I giovani, la società
e il vuoto di valori

C’è un legame tra i ragazzi che vivono fuori dal mondo, gli «hikikomori» nostrani, termine giapponese che definisce gli adolescenti isolati e dipendenti dal computer, e gli appartenenti alle baby gang, fenomeno in aumento in tutta la Penisola e naturalmente anche da noi? Quel legame c’è e si chiama vuoto di valori. Un vuoto che si unisce alle tensioni tipiche di un’età difficilissima e complicata, in cui si va alla ricerca di sé e quel sé non lo si è ancora trovato. L’ingresso nella preadolescenza – come spiegano gli psicoterapeuti - porta ad una velocissima trasformazione dei processi di funzionamento mentale. Chi è genitore lo sa bene: il proprio figlio subisce un mutamento rapidissimo, in cui rischia di trovarsi in balia di emozioni intensissime e perfino violente, con estremi pericolosi, in cui si perde serenità, equilibrio, razionalità, educazione, rispetto verso sé stessi e gli altri, e spesso il primo bersaglio sono i genitori.

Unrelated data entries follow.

Lemma agree_in_disk (t : R) (p : vec3) : in_disk u t p = in_disk u' t p.
Proof. unfold in_disk. rewrite agree_accretion_min. reflexivity. Qed.

Lemma agree_omega_kepler (p : vec3) : omega_kepler u p = omega_kepler u' p.
Proof. unfold omega_kepler. rewrite same_spin_a. reflexivity. Qed.

Lemma agree_vel_gas (p : vec3) : vel_gas u p = vel_gas u' p.
Proof. unfold vel_gas. rewrite agree_omega_kepler. reflexivity. Qed.

Lemma agree_beta_sq (p : vec3) : beta_sq u p = beta_sq u' p.
Proof. unfold beta_sq. rewrite agree_vel_gas. reflexivity. Qed.

Lemma agree_shift (st : Ray) : shift u st = shift u' st.
Proof.
  unfold shift, cos_theta. rewrite agree_beta_sq, agree_vel_gas.
  reflexivity.
Qed.

Lemma agree_density (p : vec3) : density u p = density u' p.
Proof.
  unfold density.
  rewrite agree_omega_kepler, agree_accretion_min, same_time. reflexivity.
Qed.

Lemma agree_emission (p : vec3) (sh : R) : emission u p sh = emission u' p sh.
Proof.
  unfold emission.
  rewrite agree_density, agree_accretion_min, same_intensity. reflexivity.
Qed.

Lemma agree_alpha (st : Ray) : alpha u st = alpha u' st.
Proof. unfold alpha. rewrite agree_density. reflexivity. Qed.

Lemma agree_disk_shade (st : Ray) : disk_shade u st = disk_shade u' st.
Proof.
  unfold disk_shade.
  rewrite agree_beta_sq, agree_density, agree_emission, agree_shift,
    agree_alpha.
  reflexivity.
Qed.

Lemma agree_march_step (st : Ray) : march_step u st = march_step u' st.
Proof.
  unfold march_step.
  rewrite agree_horizon_r, agree_in_disk, agree_disk_shade, same_force,
    same_lensing.
  reflexivity.
Qed.

Lemma agree_march_loop (n : nat) (st : Ray) :
  march_loop u n st = march_loop u' n st.
Proof.
  revert st. induction n as [| n IH]; intros st; simpl; [reflexivity |].
  rewrite agree_march_step.
  destruct (march_step u' st) as [[] st']; try reflexivity. apply IH.
Qed.

Lemma agree_background (v : vec3) : background u v = background u' v.
Proof. unfold background. rewrite same_time. reflexivity. Qed.

Lemma agree_fs_main (uv : vec2) : fs_main u uv = fs_main u' uv.
Proof.
  unfold fs_main, radiance, integrate, march, ray_origin, ray_direction,
    add_background.
  rewrite same_camera_pos, same_camera_dir, same_resolution.
  rewrite agree_march_loop.
  destruct (transmittance _ >? 0.0); [rewrite agree_background |];
    reflexivity.
Qed.

End SpinAgreement.

Section SpinClamp.

Lemma set_spin_same (u : Uniforms) : set_spin u (spin u) = u.
Proof. destruct u. reflexivity. Qed.

Lemma acc_spin_off (u : Uniforms) (p v : vec3) :
  spin u <= 0.01 -> acc_spin u p v = splat3 0.0.
Proof.
  intros H. unfold acc_spin. cbv zeta.
  assert (E : (spin u >? 0.01) = false) by (apply gtb_le; exact H).
  rewrite E. reflexivity.
Qed.

(** For a spin input of at most [0.99] the pixel is the same as for the
    clamped input. *)
Lemma fs_main_clamped_spin (u : Uniforms) (uv : vec2) :
  spin u <= 0.99 ->
  fs_main u uv = fs_main (set_spin u (clamp (spin u) 0 0.99)) uv.
Proof.
  intros Hs. destruct (Rle_dec 0 (spin u)) as [H0 | H0].
  - rewrite clamp_id by lra. rewrite set_spin_same. reflexivity.
  - rewrite clamp_low by lra.
    apply agree_fs_main; try reflexivity.
    + unfold spin_a. simpl. rewrite !clamp_low by lra. reflexivity.
    + intros p v. rewrite !acc_spin_off by (simpl; lra). reflexivity.
Qed.

Lemma normalize_xz_ratio (k : R) :
  vx (normalize (mk3 k 0 1)) = k * vz (normalize (mk3 k 0 1))
  /\ vz (normalize (mk3 k 0 1)) <> 0.
Proof.
  unfold normalize, vdiv, length, dot. simpl.
  assert (L : 0 < sqrt (k * k + 0 * 0 + 1 * 1)) by (apply sqrt_lt_R0; nra).
  split.
  - field. lra.
  - unfold Rdiv. rewrite Rmult_1_l. apply Rinv_neq_0_compat. lra.
Qed.

(** The first step of a ray at [(13,0,0)] heading along [z], lensing on. *)
Lemma probe_step_velocity (s : R) :
  s > 0.01 ->
  vel (snd (march_step (frame s 1 (mk3 13 0 0) (mk3 0 0 1))
                       (init_ray (mk3 13 0 0) (mk3 0 0 1))))
  = normalize (mk3 (s * (169 / pow 13 5.0)) 0 1).
Proof.
  intros Hs. set (u := frame s 1 (mk3 13 0 0) (mk3 0 0 1)).
  unfold march_step, init_ray. cbv zeta.
  simpl pos. simpl vel. simpl transmittance. simpl color. simpl step_dist.
  rewrite length_on_x_axis by lra.
  pose proof (horizon_r_bounds u) as Hh.
  assert (E1 : (13 <? horizon_r u) = false) by (apply ltb_ge; lra).
  rewrite E1.
  assert (E2 : in_disk u 1.0 (mk3 13 0 0) = false).
  { unfold in_disk. cbv zeta. rewrite length_on_x_axis by lra.
    assert (E : (13 <? accretion_max) = false)
      by (apply ltb_ge; unfold accretion_max; lra).
    rewrite E. rewrite andb_false_r. reflexivity. }
  rewrite E2.
  assert (E3 : (1.0 <? 0.01) = false) by (apply ltb_ge; lra).
  rewrite E3.
  assert (L : (1 >? 0.5) = true) by (apply gtb_gt; lra).
  rewrite L.
  rewrite (clamp_high (0.05 * (13 - horizon_r u))) by lra.
  assert (E4 : (13 >? 30.0) = false) by (apply gtb_le; lra).
  rewrite E4. simpl snd. simpl vel.
  f_equal.
  unfold acc_schwarzschild, acc_spin. cbv zeta.
  rewrite length_on_x_axis by lra.
  simpl spin.
  assert (G : (s >? 0.01) = true) by (apply gtb_gt; lra).
  rewrite G.
  pose proof (pow_pos 13 5.0 ltac:(lra)) as HP.
  set (P := pow 13 5.0) in *.
  clearbody P.
  unfold vadd, vscale, vsub, vdiv, cross, dot, M, RS. simpl.
  replace 0.0 with 0 by lra. replace 1.0 with 1 by lra.
  replace 2.0 with 2 by lra. replace 3.0 with 3 by lra.
  replace 0.5 with (1 / 2) by lra. replace (-1.5) with (- (3 / 2)) by lra.
  f_equal; field; lra.
Qed.

(** C3, where it fails: at spin input [1.0] the spin force is computed
    from the raw input and not from its clamp [0.99], and the velocity
    after the first integration step differs between the two. *)
Theorem spin_force_ignores_clamp :
  let u := frame 1 1 (mk3 13 0 0) (mk3 0 0 1) in
  let u' := set_spin u (clamp (spin u) 0 0.99) in
  let st := init_ray (mk3 13 0 0) (mk3 0 0 1) in
  spin_a u = spin_a u'
  /\ vel (snd (march_step u st)) <> vel (snd (march_step u' st)).
Proof.
  intros u u' st.
  assert (Hc : clamp (spin u) 0 0.99 = 0.99)
    by (apply clamp_high; simpl; lra).
  split.
  - unfold u'. rewrite Hc. unfold spin_a. simpl.
    rewrite !clamp_high by lra. reflexivity.
  - unfold u'. rewrite Hc. unfold u, st, set_spin, frame. simpl.
    fold (frame 1 1 (mk3 13 0 0) (mk3 0 0 1)).
    fold (frame 0.99 1 (mk3 13 0 0) (mk3 0 0 1)).
    rewrite !probe_step_velocity by lra.
    pose proof (pow_pos 13 5.0 ltac:(lra)) as HP.
    set (P := pow 13 5.0) in *.
    intros Heq.
    destruct (normalize_xz_ratio (1 * (169 / P))) as [A1 A2].
    destruct (normalize_xz_ratio (0.99 * (169 / P))) as [B1 B2].
    rewrite Heq in A1, A2. rewrite B1 in A1.
    assert (Q : 0 < 169 / P) by (apply Rdiv_lt_0_compat; lra).
    apply Rmult_eq_reg_r in A1; [lra | exact A2].
Qed.

End SpinClamp.

(** ** Further facts about the disk sample and the background *)

Section DiskSample.

Variable u : Uniforms.

Lemma normalize_unit (v : vec3) :
  0 < dot v v -> dot (normalize v) (normalize v) = 1.
Proof.
  intros Hv. unfold normalize, length, vdiv.
  assert (Hs : 0 < sqrt (dot v v)) by (apply sqrt_lt_R0; exact Hv).
  assert (Hq : sqrt (dot v v) * sqrt (dot v v) = dot v v)
    by (apply sqrt_sqrt; lra).
  set (l := sqrt (dot v v)) in *.
  unfold dot in *. simpl.
  replace (vx v / l * (vx v / l) + vy v / l * (vy v / l)
           + vz v / l * (vz v / l))
    with ((vx v * vx v + vy v * vy v + vz v * vz v) / (l * l))
    by (field; lra).
  rewrite Hq. field. lra.
Qed.

Lemma dot_vneg_r (a b : vec3) : dot a (vneg b) = - dot a b.
Proof. unfold dot, vneg; simpl. ring. Qed.

Lemma vneg_involutive (a : vec3) : vneg (vneg a) = a.
Proof. destruct a. unfold vneg; simpl. f_equal; ring. Qed.

(** A photon travelling against the gas: the gas moves straight toward the
    observer. *)
Lemma cos_theta_toward (st : Ray) :
  0 < beta_sq u (pos st) ->
  normalize (vel st) = vneg (normalize (vel_gas u (pos st))) ->
  cos_theta u st = 1.
Proof.
  intros Hb Hv. unfold cos_theta. cbv zeta.
  rewrite Hv, vneg_involutive. apply normalize_unit. exact Hb.
Qed.

(** A photon travelling with the gas: the gas moves straight away. *)
Lemma cos_theta_away (st : Ray) :
  0 < beta_sq u (pos st) ->
  normalize (vel st) = normalize (vel_gas u (pos st)) ->
  cos_theta u st = -1.
Proof.
  intros Hb Hv. unfold cos_theta. cbv zeta.
  rewrite Hv, dot_vneg_r, normalize_unit by exact Hb. reflexivity.
Qed.

Lemma pow_three_halves_sqr (r : R) :
  0 < r -> pow r 1.5 * pow r 1.5 = r * r * r.
Proof.
  intros Hr. unfold pow. destruct (Rlt_dec 0 r); [| contradiction].
  rewrite <- Rpower_plus.
  replace (1.5 + 1.5) with (INR 3) by (simpl; lra).
  rewrite Rpower_pow by exact Hr. simpl. ring.
Qed.

(** Inside the disk trigger the gas is always slower than the guard
    [beta^2 < 0.99] asks: there [beta^2 <= 1 / r]. *)
Lemma beta_sq_in_disk (t : R) (p : vec3) :
  in_disk u t p = true -> beta_sq u p < 0.99.
Proof.
  intros Hin. apply in_disk_iff in Hin. destruct Hin as (_ & Hmin & _ & _).
  pose proof (isco_ge_3 u) as Hi. unfold accretion_min in Hmin.
  pose proof (spin_a_bounds u) as Ha.
  set (r := sqrt (dot p p)) in *.
  assert (Hr : 2.7 < r) by lra.
  assert (Hrr : r * r = dot p p).
  { unfold r. apply sqrt_sqrt. unfold dot. nra. }
  pose proof (pow_pos r 1.5 ltac:(lra)) as Hq.
  pose proof (pow_three_halves_sqr r ltac:(lra)) as Hq2.
  unfold beta_sq, vel_gas, omega_kepler. cbv zeta. fold r.
  set (q := pow r 1.5) in *.
  assert (Hw : 0 < 1.0 / (q + spin_a u)).
  { apply Rdiv_lt_0_compat; lra. }
  assert (Hwq : 1.0 / (q + spin_a u) * (q + spin_a u) = 1).
  { unfold Rdiv. rewrite Rmult_assoc, Rinv_l by lra. lra. }
  set (w := 1.0 / (q + spin_a u)) in *.
  assert (Hwa : 0 <= w * spin_a u) by (apply Rmult_le_pos; lra).
  assert (Hwq0 : 0 <= w * q) by (apply Rmult_le_pos; lra).
  assert (Hwq1 : w * q <= 1) by lra.
  assert (Hwq2 : (w * q) * (w * q) <= 1 * 1)
    by (apply Rmult_le_compat; lra).
  assert (Hb : (r * r * (w * w)) * r <= 1).
  { replace (r * r * (w * w) * r) with (w * w * (r * r * r)) by ring.
    rewrite <- Hq2. lra. }
  assert (Hxz : vz p * vz p + vx p * vx p <= r * r).
  { rewrite Hrr. unfold dot. nra. }
  unfold dot, vscale; simpl.
  assert (Hww : 0 <= w * w) by nra.
  assert (Hle : (vz p * vz p + vx p * vx p) * (w * w) <= r * r * (w * w))
    by (apply Rmult_le_compat_r; assumption).
  assert (Hrw : 0 <= r * r * (w * w)) by nra.
  assert (r * r * (w * w) < 0.99) by nra.
  nra.
Qed.

End DiskSample.

Section Background.

Variable u : Uniforms.

Lemma vmix_bounds (a b : vec3) (t : R) :
  vle (splat3 0) a -> vle (splat3 0) b -> 0 <= t <= 1 ->
  vle (splat3 0) (vmix a b t).
Proof.
  unfold vle, vmix, mix, splat3; simpl. intros (?&?&?) (?&?&?) Ht.
  repeat split; nra.
Qed.

(** The sky is never negative in any channel. *)
Lemma background_nonneg (v : vec3) : vle (splat3 0) (background u v).
Proof.
  unfold background. cbv zeta.
  set (uv_sky := mk2 _ _).
  set (warp := fbm (add2 (scale2 uv_sky 3.0) _)).
  set (gd := 1.0 / (1.0 + Rabs _ * 8.0)).
  assert (Hgd : 0 < gd <= 1).
  { unfold gd.
    match goal with
    | |- 0 < 1.0 / (1.0 + Rabs ?e * 8.0) <= 1 =>
        pose proof (Rabs_pos e); set (k := Rabs e) in *
    end.
    split.
    - apply Rdiv_lt_0_compat; lra.
    - apply Rmult_le_reg_r with (1.0 + k * 8.0); [lra |].
      unfold Rdiv. rewrite Rmult_assoc, Rinv_l by lra. lra. }
  match goal with
  | |- vle _ (vadd (splat3 (pow ?a 40.0 * 1.5 + pow ?b 50.0 * 2.0)) _) =>
      pose proof (pow_nonneg a 40.0); pose proof (pow_nonneg b 50.0);
      set (s1 := pow a 40.0) in *; set (s2 := pow b 50.0) in *
  end.
  match goal with
  | |- vle _ (vadd _ (vscale (vscale (vscale ?c ?m) gd) 2.0)) =>
      assert (Hc : vle (splat3 0) c);
      [| assert (Hm : 0 <= m); [| set (col := c) in *; set (mask := m) in *]]
  end.
  - pose proof (fbm_bounds
                  (add2 (mul2 uv_sky (mk2 5.0 2.0)) (splat2 warp))) as Hn.
    pose proof (fbm_bounds
                  (sub2 (mul2 uv_sky (mk2 10.0 5.0))
                        (splat2 (time u * 0.02)))) as Hd.
    apply vmix_bounds.
    + apply vmix_bounds; [| | exact Hn];
        unfold vle, splat3; simpl; lra.
    + unfold vle, splat3; simpl; lra.
    + split; [| assert (gd * gd <= 1) by nra]; nra.
  - pose proof (smoothstep_bounds 0.4 0.7
                  (fbm (add2 (scale2 uv_sky 12.0) (splat2 100.0)))).
    nra.
  - clearbody col mask s1 s2.
    destruct Hc as (Hx & Hy & Hz). unfold splat3 in Hx, Hy, Hz.
    simpl in Hx, Hy, Hz.
    unfold vle, vadd, vscale, splat3; simpl.
    assert (0 <= mask * gd * 2.0) by nra.
    repeat split.
    + assert (0 <= vx col * (mask * gd * 2.0)) by (apply Rmult_le_pos; lra).
      nra.
    + assert (0 <= vy col * (mask * gd * 2.0)) by (apply Rmult_le_pos; lra).
      nra.
    + assert (0 <= vz col * (mask * gd * 2.0)) by (apply Rmult_le_pos; lra).
      nra.
Qed.

(** The background stage can only add to the accumulated colour. *)
Lemma add_background_grows (st : Ray) :
  0 <= transmittance st -> vle (color st) (add_background u st).
Proof.
  intros Ht. unfold add_background.
  destruct (transmittance st >? 0.0); [| apply vle_refl].
  apply vle_vadd_nonneg. apply vscale_nonneg; [| exact Ht].
  apply background_nonneg.
Qed.

End Background.

(** ** Noise: ranges and lattice values *)

Section NoiseRange.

Nella testa dei nostri ragazzi c’è un pianeta nuovo che aiuta a crescere, ma spesso a costo di travagli dolorosi. Il contraccolpo, per molti, è il rifugiarsi in sé stessi, vivere nella propria camera, nel proprio mondo, nel proprio universo, affidandosi a un computer o a uno smartphone (mai levarglielo per castigo, almeno io non lo farei mai, perderebbero la loro bussola, i loro punti di riferimento, a meno che non sia in corso una crisi molto grave, come la dipendenza e i contatti con cattive compagnie). Il Pc diviene una sorta di universo parallelo, in cui si viene sottoposti a iperstimolazioni di ogni tipo. I nostri figli possono imbattersi - sia nel reale che nel virtuale, non c’è nessuna differenza tra il Web e la strada – in immagini, contatti, esperienze capaci di alterare il proprio fragile equilibrio psichico. Ma come è noto Internet è terra di nessuno, in alcuni casi è peggio della strada, si possono incontrare molti Lucignolo e «omini di burro» pronti a portarti nel Paese dei balocchi. Spiega lo psicoterapeuta Alberto Pellai: « Spesso i gesti autolesivi dei giovanissimi sono messi in atto sulla spinta di un impulso irrefrenabile, poco pensati ed elaborati. Il ragazzo stesso – quando sopravvive – fatica a spiegarsi la ragione che ha mosso un gesto che dichiara di aver “agito” ma non “pensato”».

Il caso del preadolescente di Napoli che si è tolto la vita è sintomatico nella sua patologia. Ancora non è chiaro quel che è successo: forse ha incontrato sulla sua strada digitale un «uomo nero», qualche cyberbullo che lo ha portato verso la tragedia.

Quanto alle baby gang, è forse il caso in cui le fragilità si tramutano in violenza, forti della tribù deteriorata in branco e del vuoto di valori che spesso e volentieri fa da collante. Il ruolo dei genitori è senza dubbio fondamentale, tenendo conto che i figli, più che seguire i consigli, seguono l’esempio dei padri e delle madri. Un comportamento corretto e una crescita armoniosa – lontana dalla violenza ma ammantata di gioia e di rispetto – non significano certo la rinuncia a una vita allegra, brillante e per certi aspetti – perché no? – moderatamente trasgressiva, quanto meno ribelle. Ce lo insegna un santo del nostro tempo, Carlo Acutis, il ragazzo morto di leucemia che verrà beatificato il 10 ottobre prossimo. Così come Pier Giorgio Frassati, il santo dei giovani (fondatore della «compagnia dei tipi loschi») questo ragazzo milanese era pieno di vita e aveva mille interessi, dal sassofono al calcio, dalle amicizie al computer. Il che non gli impediva di nutrire una fede acerba e profonda. Definì Gesù «la mia autostrada verso il cielo». Genitori e figli dovrebbero ispirarsi un po’ a questo ragazzo semplice, intelligente e pieno di vita che ora siede nella corona dei beati.